What lines of the material below include the string "Hrows"? Copy all of them.

━━━━━━━━━━━━━━━━

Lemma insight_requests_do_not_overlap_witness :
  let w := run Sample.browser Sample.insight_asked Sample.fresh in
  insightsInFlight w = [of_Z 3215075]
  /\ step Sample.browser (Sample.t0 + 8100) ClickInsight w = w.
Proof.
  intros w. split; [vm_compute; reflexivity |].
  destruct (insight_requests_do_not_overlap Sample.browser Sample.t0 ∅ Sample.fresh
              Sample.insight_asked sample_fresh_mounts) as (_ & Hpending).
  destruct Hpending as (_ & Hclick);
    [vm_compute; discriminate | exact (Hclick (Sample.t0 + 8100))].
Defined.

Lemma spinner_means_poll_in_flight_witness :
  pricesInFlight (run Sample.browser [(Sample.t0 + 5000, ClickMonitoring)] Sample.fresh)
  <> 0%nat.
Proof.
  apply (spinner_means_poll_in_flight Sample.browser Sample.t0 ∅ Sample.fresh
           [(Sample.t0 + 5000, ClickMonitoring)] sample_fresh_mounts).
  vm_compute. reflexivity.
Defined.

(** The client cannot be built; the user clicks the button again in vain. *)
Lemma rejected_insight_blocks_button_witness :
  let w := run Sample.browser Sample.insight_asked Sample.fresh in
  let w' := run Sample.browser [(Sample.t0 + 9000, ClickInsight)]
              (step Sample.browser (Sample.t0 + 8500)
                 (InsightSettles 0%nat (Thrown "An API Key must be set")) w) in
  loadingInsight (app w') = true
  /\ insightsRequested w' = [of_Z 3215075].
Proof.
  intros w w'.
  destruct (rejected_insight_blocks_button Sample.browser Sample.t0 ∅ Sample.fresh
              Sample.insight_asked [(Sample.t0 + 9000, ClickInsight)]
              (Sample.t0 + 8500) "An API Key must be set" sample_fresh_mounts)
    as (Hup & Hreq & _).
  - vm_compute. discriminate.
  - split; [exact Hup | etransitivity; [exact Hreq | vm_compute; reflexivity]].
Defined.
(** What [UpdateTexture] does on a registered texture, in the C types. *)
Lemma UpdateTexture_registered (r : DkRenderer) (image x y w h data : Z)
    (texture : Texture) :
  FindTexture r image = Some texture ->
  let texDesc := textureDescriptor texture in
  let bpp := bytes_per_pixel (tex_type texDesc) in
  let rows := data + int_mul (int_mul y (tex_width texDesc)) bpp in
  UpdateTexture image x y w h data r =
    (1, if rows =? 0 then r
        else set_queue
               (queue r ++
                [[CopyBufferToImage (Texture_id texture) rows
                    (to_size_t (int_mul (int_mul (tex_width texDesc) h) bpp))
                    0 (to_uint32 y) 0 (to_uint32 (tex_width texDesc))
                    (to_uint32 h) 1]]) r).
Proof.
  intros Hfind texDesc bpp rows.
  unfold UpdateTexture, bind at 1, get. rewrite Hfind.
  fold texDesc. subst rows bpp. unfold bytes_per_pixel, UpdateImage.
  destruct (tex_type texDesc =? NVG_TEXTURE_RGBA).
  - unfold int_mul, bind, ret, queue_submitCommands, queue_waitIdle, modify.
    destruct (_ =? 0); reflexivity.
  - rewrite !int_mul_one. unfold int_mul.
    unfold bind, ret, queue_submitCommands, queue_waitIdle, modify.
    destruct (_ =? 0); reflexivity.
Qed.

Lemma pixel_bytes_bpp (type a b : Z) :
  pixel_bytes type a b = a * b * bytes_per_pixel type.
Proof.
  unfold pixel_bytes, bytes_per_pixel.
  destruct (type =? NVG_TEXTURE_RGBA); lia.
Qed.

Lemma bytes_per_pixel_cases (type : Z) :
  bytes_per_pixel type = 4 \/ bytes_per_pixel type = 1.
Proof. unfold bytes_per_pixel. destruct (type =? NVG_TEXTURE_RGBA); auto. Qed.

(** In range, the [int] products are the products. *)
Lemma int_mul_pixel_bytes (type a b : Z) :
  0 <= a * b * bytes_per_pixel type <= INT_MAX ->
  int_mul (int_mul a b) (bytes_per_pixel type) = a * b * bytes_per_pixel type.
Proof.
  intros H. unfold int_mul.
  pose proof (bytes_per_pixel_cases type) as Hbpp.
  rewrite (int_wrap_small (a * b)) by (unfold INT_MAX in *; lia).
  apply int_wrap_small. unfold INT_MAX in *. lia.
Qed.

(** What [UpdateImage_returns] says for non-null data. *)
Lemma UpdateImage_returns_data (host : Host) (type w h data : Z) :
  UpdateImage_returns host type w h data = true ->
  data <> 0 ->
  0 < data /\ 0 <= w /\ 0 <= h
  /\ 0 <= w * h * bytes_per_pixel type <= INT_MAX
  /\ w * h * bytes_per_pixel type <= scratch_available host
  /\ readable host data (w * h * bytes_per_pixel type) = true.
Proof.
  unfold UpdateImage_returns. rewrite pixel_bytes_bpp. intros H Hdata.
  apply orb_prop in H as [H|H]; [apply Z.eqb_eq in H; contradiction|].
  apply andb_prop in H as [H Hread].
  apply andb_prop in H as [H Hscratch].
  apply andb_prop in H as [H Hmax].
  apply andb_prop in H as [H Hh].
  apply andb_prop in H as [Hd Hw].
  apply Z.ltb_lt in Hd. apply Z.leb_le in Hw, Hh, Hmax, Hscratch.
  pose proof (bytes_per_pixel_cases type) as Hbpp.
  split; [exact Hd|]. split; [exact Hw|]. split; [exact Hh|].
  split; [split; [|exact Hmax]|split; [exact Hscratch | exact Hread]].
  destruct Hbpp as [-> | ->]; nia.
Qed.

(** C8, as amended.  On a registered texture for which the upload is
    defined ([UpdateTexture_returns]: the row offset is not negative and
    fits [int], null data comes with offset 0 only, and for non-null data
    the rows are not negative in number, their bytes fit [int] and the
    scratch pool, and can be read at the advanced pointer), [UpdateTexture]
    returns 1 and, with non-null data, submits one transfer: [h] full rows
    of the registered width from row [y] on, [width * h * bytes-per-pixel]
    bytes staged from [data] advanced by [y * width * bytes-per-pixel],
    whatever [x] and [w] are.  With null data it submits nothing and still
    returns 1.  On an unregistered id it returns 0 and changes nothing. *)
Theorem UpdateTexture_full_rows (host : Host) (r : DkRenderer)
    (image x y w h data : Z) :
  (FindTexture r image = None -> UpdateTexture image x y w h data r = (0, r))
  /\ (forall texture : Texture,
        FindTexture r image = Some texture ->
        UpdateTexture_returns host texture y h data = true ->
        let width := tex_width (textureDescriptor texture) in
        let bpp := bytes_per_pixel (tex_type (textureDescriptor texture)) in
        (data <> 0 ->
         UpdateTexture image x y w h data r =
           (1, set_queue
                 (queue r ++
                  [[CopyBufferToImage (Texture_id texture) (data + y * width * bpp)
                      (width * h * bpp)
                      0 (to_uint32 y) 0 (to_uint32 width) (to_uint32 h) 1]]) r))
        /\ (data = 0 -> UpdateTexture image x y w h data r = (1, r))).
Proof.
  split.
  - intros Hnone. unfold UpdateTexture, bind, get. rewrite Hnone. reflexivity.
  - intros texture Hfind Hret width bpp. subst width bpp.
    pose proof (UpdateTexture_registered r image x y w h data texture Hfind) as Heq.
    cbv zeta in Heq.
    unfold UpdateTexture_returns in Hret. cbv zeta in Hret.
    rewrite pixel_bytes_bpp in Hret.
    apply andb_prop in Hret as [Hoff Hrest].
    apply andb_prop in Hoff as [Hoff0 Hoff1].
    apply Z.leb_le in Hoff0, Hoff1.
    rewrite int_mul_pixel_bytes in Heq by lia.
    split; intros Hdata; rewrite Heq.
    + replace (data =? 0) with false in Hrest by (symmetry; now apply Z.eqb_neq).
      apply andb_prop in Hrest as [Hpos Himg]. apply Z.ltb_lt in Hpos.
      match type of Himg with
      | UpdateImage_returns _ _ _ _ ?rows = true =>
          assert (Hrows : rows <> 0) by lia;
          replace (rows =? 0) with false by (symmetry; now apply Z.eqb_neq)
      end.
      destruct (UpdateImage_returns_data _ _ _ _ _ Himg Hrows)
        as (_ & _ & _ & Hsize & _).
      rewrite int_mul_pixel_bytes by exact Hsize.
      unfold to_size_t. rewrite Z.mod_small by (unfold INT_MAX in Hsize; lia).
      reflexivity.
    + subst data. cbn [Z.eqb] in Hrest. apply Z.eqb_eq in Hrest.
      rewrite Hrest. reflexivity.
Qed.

━━━━━━━━━━━━━━━━

=== Answer ===
          assert (Hrows : rows <> 0) by lia;
      destruct (UpdateImage_returns_data _ _ _ _ _ Himg Hrows)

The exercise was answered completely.